[Dataset excerpts]
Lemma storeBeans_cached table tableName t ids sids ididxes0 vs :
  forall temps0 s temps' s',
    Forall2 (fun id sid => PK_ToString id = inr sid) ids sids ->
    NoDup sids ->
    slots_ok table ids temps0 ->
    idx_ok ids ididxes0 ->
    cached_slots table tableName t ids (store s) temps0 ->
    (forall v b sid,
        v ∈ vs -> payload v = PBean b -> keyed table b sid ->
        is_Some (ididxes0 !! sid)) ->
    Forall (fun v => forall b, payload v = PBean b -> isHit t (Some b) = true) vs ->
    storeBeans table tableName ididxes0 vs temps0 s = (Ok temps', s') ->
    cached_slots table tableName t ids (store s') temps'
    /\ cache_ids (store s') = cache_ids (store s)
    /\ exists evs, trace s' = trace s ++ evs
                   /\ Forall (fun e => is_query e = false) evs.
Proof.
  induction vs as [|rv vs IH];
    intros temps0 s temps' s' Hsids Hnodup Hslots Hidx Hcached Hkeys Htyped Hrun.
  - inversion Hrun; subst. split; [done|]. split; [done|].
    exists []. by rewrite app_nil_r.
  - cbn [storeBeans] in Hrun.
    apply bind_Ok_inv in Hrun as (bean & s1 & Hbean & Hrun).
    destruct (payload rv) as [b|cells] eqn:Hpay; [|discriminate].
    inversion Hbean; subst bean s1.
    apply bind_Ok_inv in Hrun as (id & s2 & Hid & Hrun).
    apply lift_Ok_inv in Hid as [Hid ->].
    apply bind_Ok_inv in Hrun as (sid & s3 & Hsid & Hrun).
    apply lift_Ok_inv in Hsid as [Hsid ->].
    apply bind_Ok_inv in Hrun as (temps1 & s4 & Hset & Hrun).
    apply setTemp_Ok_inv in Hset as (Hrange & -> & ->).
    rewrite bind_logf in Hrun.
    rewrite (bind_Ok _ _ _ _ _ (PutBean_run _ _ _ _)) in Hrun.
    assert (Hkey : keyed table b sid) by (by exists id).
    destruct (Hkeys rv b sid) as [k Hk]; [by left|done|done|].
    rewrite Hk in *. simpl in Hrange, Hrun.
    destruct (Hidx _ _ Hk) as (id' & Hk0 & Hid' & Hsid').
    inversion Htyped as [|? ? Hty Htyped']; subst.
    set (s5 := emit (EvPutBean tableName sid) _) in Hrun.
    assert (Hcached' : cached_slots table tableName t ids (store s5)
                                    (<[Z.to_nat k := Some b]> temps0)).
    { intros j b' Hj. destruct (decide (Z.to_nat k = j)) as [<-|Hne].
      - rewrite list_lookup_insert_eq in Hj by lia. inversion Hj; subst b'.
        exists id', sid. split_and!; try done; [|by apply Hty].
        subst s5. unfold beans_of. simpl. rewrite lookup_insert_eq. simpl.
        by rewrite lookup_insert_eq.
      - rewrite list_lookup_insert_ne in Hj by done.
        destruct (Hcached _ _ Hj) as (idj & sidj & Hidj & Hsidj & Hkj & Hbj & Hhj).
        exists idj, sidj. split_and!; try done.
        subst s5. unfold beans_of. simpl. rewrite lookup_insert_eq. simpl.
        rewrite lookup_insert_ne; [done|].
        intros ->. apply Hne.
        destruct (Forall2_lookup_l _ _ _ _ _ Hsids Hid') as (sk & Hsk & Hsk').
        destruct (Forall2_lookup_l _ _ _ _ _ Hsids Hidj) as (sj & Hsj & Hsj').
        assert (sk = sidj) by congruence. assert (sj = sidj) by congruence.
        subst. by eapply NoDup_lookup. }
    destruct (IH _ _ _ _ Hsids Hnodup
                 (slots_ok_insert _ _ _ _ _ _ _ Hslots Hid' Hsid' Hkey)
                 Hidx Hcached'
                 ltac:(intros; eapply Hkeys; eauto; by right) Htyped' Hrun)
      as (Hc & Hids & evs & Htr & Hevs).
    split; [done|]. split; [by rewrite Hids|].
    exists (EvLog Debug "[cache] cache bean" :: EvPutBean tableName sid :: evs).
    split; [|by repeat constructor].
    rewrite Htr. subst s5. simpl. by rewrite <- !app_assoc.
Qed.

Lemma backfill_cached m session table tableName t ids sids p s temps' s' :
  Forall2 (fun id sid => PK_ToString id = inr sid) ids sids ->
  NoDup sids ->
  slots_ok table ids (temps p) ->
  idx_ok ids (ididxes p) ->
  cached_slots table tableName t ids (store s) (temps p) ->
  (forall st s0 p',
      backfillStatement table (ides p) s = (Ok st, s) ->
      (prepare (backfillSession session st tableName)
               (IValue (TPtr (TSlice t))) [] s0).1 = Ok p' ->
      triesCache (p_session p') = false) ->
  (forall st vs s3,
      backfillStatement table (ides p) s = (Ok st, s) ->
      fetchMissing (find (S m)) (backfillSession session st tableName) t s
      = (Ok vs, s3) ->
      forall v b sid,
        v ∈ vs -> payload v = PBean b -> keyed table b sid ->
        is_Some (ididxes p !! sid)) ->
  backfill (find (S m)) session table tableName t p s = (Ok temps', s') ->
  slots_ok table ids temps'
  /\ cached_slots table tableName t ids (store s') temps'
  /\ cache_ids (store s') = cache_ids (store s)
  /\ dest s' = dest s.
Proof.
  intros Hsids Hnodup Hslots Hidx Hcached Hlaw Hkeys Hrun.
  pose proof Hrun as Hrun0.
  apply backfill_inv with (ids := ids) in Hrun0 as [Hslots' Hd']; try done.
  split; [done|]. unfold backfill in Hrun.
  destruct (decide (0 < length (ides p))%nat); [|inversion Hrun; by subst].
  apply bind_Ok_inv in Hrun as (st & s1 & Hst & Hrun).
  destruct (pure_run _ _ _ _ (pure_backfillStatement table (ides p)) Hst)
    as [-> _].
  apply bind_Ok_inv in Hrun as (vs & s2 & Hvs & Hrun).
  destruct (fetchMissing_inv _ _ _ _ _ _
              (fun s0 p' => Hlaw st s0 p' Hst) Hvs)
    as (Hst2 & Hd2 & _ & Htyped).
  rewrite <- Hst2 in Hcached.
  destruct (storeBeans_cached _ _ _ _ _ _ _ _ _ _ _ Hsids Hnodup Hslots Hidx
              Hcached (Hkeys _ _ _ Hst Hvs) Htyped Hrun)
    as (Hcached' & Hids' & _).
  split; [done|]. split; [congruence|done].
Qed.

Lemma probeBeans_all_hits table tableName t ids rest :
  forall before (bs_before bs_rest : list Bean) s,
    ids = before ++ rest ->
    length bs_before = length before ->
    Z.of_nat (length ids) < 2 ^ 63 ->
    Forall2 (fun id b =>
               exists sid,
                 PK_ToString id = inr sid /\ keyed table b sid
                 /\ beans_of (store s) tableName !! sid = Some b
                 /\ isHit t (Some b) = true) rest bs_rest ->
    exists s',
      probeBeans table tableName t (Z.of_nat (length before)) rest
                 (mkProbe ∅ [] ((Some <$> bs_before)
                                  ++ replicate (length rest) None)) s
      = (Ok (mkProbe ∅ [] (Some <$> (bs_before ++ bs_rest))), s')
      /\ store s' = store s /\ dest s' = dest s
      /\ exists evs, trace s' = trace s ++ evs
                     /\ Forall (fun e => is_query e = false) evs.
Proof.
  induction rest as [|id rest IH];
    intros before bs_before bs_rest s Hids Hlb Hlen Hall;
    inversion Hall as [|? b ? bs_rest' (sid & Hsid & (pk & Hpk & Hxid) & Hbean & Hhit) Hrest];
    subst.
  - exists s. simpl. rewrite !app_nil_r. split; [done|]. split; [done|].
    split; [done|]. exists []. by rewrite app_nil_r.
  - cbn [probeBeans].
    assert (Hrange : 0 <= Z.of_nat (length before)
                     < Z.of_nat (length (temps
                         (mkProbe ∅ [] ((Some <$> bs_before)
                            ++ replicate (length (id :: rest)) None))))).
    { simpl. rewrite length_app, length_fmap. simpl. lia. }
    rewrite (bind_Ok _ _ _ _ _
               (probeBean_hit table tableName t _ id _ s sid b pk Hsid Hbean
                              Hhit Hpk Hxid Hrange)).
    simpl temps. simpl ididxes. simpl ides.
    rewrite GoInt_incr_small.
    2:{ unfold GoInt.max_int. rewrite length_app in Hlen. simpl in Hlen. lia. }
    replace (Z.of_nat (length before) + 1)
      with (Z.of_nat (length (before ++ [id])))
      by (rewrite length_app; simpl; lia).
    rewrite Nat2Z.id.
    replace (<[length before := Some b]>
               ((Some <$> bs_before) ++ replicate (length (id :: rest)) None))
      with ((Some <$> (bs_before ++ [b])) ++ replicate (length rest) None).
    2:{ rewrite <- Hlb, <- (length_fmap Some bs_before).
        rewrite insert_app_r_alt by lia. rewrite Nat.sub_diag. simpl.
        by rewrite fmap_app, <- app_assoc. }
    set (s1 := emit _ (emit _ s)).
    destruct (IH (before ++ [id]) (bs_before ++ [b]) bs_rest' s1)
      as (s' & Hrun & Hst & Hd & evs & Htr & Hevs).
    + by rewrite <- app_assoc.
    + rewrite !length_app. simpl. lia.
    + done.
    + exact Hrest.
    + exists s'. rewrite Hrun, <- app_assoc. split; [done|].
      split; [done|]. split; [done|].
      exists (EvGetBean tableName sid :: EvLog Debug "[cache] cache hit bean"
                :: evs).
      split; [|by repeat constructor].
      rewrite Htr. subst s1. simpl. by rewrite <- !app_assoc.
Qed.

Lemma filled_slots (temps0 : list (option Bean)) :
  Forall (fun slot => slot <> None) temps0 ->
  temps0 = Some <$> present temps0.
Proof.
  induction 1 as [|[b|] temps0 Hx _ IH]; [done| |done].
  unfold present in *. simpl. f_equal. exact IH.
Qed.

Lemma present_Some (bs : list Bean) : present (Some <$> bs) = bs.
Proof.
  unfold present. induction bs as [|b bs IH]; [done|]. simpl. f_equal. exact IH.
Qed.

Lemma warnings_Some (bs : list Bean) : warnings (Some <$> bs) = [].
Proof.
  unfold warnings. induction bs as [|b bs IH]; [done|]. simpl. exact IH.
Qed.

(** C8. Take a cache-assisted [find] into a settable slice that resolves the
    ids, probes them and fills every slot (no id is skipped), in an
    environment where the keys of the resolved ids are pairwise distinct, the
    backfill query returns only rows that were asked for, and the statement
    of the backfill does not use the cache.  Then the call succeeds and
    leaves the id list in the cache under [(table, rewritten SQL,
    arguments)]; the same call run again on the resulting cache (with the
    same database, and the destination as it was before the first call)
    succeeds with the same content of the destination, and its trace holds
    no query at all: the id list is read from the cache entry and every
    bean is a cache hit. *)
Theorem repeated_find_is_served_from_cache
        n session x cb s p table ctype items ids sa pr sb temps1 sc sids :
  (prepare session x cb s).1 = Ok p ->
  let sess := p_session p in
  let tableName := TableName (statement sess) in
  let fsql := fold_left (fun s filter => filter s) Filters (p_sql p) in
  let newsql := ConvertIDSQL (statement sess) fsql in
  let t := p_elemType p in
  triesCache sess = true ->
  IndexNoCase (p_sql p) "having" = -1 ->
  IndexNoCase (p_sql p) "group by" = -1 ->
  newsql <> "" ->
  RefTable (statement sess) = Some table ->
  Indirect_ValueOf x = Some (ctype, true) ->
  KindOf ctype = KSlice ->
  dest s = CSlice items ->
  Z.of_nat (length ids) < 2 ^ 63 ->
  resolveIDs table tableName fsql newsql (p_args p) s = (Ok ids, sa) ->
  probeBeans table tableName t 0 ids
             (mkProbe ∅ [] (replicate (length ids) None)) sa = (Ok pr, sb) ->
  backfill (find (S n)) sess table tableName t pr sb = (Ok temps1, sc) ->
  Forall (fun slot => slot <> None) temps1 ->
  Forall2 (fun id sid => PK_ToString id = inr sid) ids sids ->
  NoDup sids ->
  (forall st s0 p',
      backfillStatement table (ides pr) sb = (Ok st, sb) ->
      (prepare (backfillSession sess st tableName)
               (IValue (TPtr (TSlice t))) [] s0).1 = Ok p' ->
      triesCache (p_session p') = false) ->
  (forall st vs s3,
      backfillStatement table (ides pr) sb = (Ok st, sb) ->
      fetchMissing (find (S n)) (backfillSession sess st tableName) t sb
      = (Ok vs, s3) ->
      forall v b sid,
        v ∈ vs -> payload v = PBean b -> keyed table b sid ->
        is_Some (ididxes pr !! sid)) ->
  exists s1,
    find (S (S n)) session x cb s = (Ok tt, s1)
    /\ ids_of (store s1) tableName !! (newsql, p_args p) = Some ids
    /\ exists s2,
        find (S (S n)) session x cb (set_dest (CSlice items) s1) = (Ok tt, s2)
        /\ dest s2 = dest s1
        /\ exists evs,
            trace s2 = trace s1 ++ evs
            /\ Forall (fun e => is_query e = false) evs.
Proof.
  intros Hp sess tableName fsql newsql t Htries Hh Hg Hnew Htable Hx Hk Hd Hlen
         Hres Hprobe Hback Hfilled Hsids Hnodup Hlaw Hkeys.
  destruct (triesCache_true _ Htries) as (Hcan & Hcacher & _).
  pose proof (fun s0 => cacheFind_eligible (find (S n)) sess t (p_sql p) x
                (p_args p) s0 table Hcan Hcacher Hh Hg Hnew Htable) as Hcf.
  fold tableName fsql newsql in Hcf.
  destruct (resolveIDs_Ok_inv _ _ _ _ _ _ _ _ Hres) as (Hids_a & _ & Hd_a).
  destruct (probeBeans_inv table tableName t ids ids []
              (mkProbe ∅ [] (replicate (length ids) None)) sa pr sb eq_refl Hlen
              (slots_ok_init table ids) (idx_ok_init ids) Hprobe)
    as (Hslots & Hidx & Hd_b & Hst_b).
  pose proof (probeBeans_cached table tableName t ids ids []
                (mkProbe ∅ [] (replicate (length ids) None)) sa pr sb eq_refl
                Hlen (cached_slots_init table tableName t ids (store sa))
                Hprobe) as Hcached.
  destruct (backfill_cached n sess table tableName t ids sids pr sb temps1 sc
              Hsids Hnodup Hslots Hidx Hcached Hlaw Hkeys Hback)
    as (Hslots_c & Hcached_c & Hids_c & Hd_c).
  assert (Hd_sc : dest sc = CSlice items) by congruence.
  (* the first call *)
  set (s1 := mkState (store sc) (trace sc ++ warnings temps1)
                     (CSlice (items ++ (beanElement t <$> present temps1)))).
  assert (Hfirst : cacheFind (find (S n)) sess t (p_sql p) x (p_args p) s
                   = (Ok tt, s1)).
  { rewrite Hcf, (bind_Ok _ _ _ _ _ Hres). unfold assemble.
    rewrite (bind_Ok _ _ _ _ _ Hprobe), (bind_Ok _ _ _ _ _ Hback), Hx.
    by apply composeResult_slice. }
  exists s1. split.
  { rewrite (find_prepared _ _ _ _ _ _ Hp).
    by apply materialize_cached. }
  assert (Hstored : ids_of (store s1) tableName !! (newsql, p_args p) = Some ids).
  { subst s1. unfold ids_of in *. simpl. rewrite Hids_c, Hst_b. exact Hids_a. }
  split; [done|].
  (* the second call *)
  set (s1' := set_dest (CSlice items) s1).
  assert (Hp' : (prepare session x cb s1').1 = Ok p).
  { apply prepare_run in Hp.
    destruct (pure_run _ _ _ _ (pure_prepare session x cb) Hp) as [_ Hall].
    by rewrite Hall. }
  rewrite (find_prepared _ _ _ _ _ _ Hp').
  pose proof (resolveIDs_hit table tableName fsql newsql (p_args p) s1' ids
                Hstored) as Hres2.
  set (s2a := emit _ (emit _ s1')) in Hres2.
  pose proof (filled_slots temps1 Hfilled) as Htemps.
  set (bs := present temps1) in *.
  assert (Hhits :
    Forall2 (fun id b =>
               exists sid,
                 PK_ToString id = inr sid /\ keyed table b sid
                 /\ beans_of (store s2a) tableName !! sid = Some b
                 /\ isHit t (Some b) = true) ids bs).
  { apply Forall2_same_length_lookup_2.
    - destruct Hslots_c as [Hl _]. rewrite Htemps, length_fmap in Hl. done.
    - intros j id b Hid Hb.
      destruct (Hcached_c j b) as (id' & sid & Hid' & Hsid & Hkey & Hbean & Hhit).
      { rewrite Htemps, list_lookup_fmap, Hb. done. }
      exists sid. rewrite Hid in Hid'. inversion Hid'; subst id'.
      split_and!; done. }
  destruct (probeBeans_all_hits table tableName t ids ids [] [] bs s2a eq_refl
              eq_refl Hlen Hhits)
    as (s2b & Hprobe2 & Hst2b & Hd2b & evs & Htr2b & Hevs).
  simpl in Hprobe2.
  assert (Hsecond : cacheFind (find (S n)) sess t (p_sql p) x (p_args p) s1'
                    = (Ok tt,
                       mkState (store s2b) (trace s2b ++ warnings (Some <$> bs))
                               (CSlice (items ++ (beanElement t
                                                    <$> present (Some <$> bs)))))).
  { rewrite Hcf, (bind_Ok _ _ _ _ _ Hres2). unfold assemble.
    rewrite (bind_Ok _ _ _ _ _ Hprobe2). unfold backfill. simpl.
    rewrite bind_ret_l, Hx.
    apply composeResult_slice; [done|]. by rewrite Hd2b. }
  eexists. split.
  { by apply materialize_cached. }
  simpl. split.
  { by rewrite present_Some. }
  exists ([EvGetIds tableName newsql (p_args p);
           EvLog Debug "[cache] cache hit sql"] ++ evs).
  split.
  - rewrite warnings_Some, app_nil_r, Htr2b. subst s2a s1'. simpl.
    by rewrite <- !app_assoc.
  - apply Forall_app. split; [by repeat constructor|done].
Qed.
* * *
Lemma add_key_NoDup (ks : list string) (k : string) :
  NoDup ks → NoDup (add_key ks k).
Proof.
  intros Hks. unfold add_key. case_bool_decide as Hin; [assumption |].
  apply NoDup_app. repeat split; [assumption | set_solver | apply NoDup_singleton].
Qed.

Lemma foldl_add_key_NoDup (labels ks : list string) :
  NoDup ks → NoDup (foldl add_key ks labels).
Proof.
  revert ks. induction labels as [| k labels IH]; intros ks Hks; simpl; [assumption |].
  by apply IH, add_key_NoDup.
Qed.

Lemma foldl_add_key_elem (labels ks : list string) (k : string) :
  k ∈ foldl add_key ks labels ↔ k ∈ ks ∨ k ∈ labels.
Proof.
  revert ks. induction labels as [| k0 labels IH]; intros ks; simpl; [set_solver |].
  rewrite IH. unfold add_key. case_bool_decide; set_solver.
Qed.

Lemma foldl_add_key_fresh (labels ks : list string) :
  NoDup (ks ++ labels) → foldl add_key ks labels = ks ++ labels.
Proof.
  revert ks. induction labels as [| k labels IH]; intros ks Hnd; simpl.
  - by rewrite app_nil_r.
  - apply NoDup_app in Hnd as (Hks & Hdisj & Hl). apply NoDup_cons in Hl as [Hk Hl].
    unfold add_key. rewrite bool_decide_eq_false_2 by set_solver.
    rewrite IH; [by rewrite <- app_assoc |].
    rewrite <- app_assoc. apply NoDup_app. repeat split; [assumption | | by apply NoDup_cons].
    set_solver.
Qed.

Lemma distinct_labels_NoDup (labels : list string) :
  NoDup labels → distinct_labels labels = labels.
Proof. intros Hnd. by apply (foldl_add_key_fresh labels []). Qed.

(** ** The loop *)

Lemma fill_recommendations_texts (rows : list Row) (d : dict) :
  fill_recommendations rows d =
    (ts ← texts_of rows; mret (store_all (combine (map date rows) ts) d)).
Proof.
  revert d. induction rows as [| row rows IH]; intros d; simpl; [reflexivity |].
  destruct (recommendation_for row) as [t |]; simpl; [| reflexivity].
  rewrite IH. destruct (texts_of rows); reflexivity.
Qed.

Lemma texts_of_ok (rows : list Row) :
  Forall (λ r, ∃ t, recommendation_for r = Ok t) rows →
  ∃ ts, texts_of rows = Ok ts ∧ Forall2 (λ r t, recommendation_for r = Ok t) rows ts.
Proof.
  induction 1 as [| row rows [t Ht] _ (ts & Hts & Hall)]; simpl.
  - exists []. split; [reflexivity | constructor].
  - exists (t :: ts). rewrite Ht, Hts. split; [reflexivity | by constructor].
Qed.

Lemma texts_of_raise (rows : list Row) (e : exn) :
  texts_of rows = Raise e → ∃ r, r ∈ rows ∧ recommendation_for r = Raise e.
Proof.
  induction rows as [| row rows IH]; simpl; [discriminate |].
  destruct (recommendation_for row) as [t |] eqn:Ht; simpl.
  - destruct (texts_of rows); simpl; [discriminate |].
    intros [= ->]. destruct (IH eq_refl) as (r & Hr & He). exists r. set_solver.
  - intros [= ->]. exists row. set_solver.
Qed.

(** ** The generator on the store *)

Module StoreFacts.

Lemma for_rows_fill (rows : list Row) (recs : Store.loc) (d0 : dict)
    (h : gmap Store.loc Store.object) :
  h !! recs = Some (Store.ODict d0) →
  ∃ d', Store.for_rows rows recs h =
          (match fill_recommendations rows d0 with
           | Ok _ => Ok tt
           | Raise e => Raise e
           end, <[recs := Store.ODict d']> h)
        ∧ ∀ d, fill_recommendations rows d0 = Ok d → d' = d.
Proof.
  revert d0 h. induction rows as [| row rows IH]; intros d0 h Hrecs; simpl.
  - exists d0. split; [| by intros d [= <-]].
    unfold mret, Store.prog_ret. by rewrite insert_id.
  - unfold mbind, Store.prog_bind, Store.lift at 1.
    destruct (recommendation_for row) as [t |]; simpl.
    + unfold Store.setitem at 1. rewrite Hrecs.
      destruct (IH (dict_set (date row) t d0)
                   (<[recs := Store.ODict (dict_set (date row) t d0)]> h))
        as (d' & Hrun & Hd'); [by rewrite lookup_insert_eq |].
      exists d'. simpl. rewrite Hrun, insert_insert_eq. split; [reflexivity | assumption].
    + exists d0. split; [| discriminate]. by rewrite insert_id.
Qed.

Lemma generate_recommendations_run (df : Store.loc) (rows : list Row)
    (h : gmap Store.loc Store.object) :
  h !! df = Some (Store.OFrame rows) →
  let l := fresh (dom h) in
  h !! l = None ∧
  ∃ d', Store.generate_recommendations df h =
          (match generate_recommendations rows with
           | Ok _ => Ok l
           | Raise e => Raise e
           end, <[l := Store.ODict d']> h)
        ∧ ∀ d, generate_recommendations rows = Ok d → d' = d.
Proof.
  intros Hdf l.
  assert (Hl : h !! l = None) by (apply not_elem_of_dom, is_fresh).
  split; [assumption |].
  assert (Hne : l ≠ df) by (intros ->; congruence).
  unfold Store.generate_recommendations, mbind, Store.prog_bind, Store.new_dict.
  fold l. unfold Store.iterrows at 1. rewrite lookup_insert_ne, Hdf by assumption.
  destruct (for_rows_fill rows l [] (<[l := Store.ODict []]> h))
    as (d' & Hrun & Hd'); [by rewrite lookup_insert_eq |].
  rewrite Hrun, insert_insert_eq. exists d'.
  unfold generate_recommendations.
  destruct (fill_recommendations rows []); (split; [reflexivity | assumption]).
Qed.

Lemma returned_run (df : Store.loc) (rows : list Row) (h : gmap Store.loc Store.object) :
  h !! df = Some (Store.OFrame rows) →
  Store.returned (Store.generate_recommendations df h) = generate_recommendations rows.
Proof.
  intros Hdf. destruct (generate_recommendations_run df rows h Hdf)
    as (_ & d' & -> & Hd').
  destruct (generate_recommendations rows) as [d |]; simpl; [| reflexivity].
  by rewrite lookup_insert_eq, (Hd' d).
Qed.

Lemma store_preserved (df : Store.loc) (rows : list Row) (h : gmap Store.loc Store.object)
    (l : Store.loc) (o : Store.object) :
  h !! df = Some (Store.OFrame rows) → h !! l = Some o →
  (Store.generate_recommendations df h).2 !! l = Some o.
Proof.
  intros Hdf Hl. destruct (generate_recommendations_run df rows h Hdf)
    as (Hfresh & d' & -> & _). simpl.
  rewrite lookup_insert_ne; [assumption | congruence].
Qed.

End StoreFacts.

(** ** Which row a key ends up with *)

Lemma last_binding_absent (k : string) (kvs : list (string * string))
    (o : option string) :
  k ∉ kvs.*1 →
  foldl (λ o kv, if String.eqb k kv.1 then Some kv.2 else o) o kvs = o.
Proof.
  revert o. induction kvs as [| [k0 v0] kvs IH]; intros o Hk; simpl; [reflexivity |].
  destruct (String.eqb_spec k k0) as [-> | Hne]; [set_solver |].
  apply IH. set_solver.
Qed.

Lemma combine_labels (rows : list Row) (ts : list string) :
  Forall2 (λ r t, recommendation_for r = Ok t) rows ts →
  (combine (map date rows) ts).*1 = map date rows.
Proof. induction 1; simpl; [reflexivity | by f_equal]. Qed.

== GOAL OF THE EXERCISE ==
Each line of the data above containing the string "that" is to be copied.

== EXPECTED OUTPUT ==
(** C8. Take a cache-assisted [find] into a settable slice that resolves the
    backfill query returns only rows that were asked for, and the statement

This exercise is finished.